BACKGROUND: As a result of optimized HIV treatment, youth living with HIV (YLHIV) have improved survival and are enrolled in schools. YLHIV spend most of their time in schools, making schools an important venue to optimize health and social outcomes.
METHODS: We conducted surveys with secondary/high schools in Kenya to determine policies/practices and staff training on HIV. Selected schools were in counties with varying adult HIV prevalence (Homa Bay 21%, Nairobi 6%, Kajiado 4%). Chi-squared tests and logistic regression were used to compare policy availability and staff training by HIV prevalence and school type (day or boarding).

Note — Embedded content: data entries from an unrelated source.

(** * ExplainFlow: the trace-capture engine

    A shallow embedding of [explainflow/models.py] and [explainflow/tracer.py],
    with the data side of [explainflow/visualizer.py], and the properties of
    the recorder that the specification states.

    The host interpreter is not part of the repository.  It appears here as
    - a small universe of live values ([pyvalue]) together with the built-ins
      the tracer applies to them ([repr], [str], [callable], [hasattr], [!=],
      [copy.deepcopy]), each of which raises where Python's may raise;
    - the outcome of [compile] ([CompileResult]);
    - the [io.StringIO] to which [sys.stdout] and [sys.stderr] are redirected
      while the program runs ([StringIO]): the program may write to it,
      move its position, truncate it and close it;
    - the stream of events that [sys.settrace] delivers while [exec] runs the
      program, with what the program does to the redirected streams between
      two events ([Execution]).
    Everything else (the recorder state, the snapshot builder, the line
    classifier, the explanation synthesiser, the assembly of the trace) is
    translated from the source, function by function, under the source's
    names.

    Two things lie outside this view of the host.  A value that the recorder
    has stored is not changed by the program afterwards (the source stores a
    value that cannot be copied as it is, and the program may go on to mutate
    it).  And the program leaves the [Tracer] instance and the modules that
    the tracer imports alone. *)

From Stdlib Require Import ZArith List String Ascii Bool Lia DecimalString.
Import ListNotations.

Local Open Scope string_scope.
Local Open Scope Z_scope.

(* ================================================================== *)
(** ** Python strings

    A [str] is modelled by a Rocq [string]: a sequence of code points below
    256.  The functions below are the [str] methods the tracer calls. *)

Module PyStr.

Definition chr (n : nat) : ascii := ascii_of_nat n.

Definition newline : ascii := chr 10.

(** [len(s)] *)
Definition len (s : string) : Z := Z.of_nat (String.length s).

(** [str.isspace] on one code point (the white space of [str.strip()]). *)
Definition is_space (c : ascii) : bool :=
  let n := nat_of_ascii c in
  ((9 <=? n) && (n <=? 13) || (28 <=? n) && (n <=? 32)
   || (n =? 133) || (n =? 160))%nat.

Fixpoint lstrip (s : string) : string :=
  match s with
  | String c s' => if is_space c then lstrip s' else s
  | EmptyString => EmptyString
  end.

Fixpoint rstrip (s : string) : string :=
  match s with
  | String c s' =>
      match rstrip s' with
      | EmptyString => if is_space c then EmptyString else String c EmptyString
      | r => String c r
      end
  | EmptyString => EmptyString
  end.

(** [s.strip()] *)
Definition strip (s : string) : string := rstrip (lstrip s).

(** [s.startswith(p)] *)
Definition startswith (s p : string) : bool := String.prefix p s.

(** [s.startswith((p1, p2, ...))] *)
Definition startswith_any (s : string) (ps : list string) : bool :=
  existsb (startswith s) ps.

(** [sub in s] *)
Fixpoint contains (sub s : string) : bool :=
  String.prefix sub s ||
  match s with
  | String _ s' => contains sub s'
  | EmptyString => false
  end.

(** [s[:n]] for [n >= 0] *)
Definition take (n : nat) (s : string) : string := substring 0 n s.

(** [s[n:]] for [n >= 0] *)
Fixpoint drop (n : nat) (s : string) : string :=
  match n, s with
  | O, _ => s
  | S n', String _ s' => drop n' s'
  | S _, EmptyString => EmptyString
  end.

(** [s.split(sep)] for a one-character separator: never empty. *)
Fixpoint split (sep : ascii) (s : string) : list string :=
  match s with
  | EmptyString => [EmptyString]
  | String c s' =>
      if Ascii.eqb c sep then EmptyString :: split sep s'
      else match split sep s' with
           | w :: ws => String c w :: ws
           | [] => [String c EmptyString]
           end
  end.
(** The collaborator of [initializeWorker]: what each promise of
    Tesseract settles with, and [toString], the text that a template
    literal gives for a thrown value. *)
Record Tesseract : Type := mkTesseract {
  createWorker : Pending Worker;
  loadLanguage : jsstring -> Pending unit;
  initialize : jsstring -> Pending unit;
  terminate : Pending unit;
  toString : thrown -> jsstring
}.

(** Line 98. *)
Definition languages : list jsstring := [str "eng"; str "kor"].

(** [error?.message || fallback]; a thrown value that is not an [Error]
    is taken to carry no message. *)
Definition messageOr (fallback : jsstring) (error : thrown) : jsstring :=
  match error with
  | ErrorObject message => if truthy message then message else fallback
  | OtherValue => fallback
  end.

(** Lines 121-126: the loop over the languages. *)
Fixpoint loadLanguages (t : Tesseract) (worker : Worker)
  (langs : list jsstring) : L unit :=
  match langs with
  | [] => retL tt
  | lang :: rest =>
      mounted <~ readL isMounted ;;
      if negb mounted then retL tt
      else
        awaitL (LoadLanguage worker lang) (loadLanguage t lang) ;;~
        loadLanguages t worker rest
  end.

Definition setInitErrorL (v : option jsstring) (w : World) : World :=
  setView (setInitError v (view w)) w.

(** Lines 101-156. *)
Definition initializeWorker (t : Tesseract) : L unit :=
  tryCatchL
    (worker <~ awaitL CreateWorker (createWorker t) ;;
     effectL (setWorkerRef (Some worker)) ;;~
     tryCatchL
       (effectL (setInitializationStatus (str "Loading languages...")) ;;~
        loadLanguages t worker languages ;;~
        mounted <~ readL isMounted ;;
        if mounted then
          awaitL (Initialize worker (join (str "+") languages))
            (initialize t (join (str "+") languages)) ;;~
          effectL (setInitializationStatus (str "Ready"))
        else retL tt)
       (fun error =>
          throwL (ErrorObject
                    (str "Language initialization failed: " ++ toString t error))))
    (fun error =>
       mounted <~ readL isMounted ;;
       if mounted then
         effectL (setInitErrorL
                    (Some (messageOr (str "Unknown initialization error") error))) ;;~
         effectL (setInitializationStatus (str "Initialization failed")) ;;~
         current <~ readL workerRef ;;
         match current with
         | Some worker =>
             tryCatchL (awaitL (Terminate worker) (terminate t))
               (fun _ => retL tt) ;;~
             effectL (setWorkerRef None)
         | None => retL tt
         end
       else retL tt).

RESULTS: Of 506 schools, we surveyed 97 (19%); (35, 37 and 25 in Homa Bay, Nairobi, and Kajiado, respectively). Many schools had boarding facilities (58 [60%]). Median student population was 400 (IQR: 200, 750]) and student:staff ratio 13 (IQR: 9, 16).
While 85% of schools required disclosure of chronic illnesses, only half (49%) had confidentiality policies with significantly higher frequency of policy availability in higher HIV prevalence regions (Homa Bay [91%], Nairobi [57%], Kajiado [32%], p=0.004). Similarly, while a majority (81%) had clinic attendance policies; and policy availability was higher in higher HIV prevalence regions (Homa Bay [100%], Nairobi [81%], Kajiado [56%], p<0.001). Only 48 (49%) schools had medication use policies; significantly more in boarding than day schools (64% versus 28%, p=0.001).
Eighty percent of schools had staff trained in counseling, 32%, in HIV prevention 22%, mental health 31% stigma reduction, 36% psychosocial support, and 35% confidentiality. Overall, 24 (25%) schools had staff dedicated to health, 11 (46%) of which had staff trained in HIV care/treatment. Boarding schools were more likely to have staff trained in HIV prevention/care/treatment compared to day schools (75% vs 25%, p=0.03).
There were significant regional differences in student populations, staff:student ratio and HIV training (all highest in Nairobi).
CONCLUSIONS: In this survey of Kenyan schools, there were notable gaps in HIV care policies and training, despite high HIV burden. Implementation of national policies on confidentiality, medication use, and clinic attendance as well as HIV training in schools may improve outcomes for YLHIV.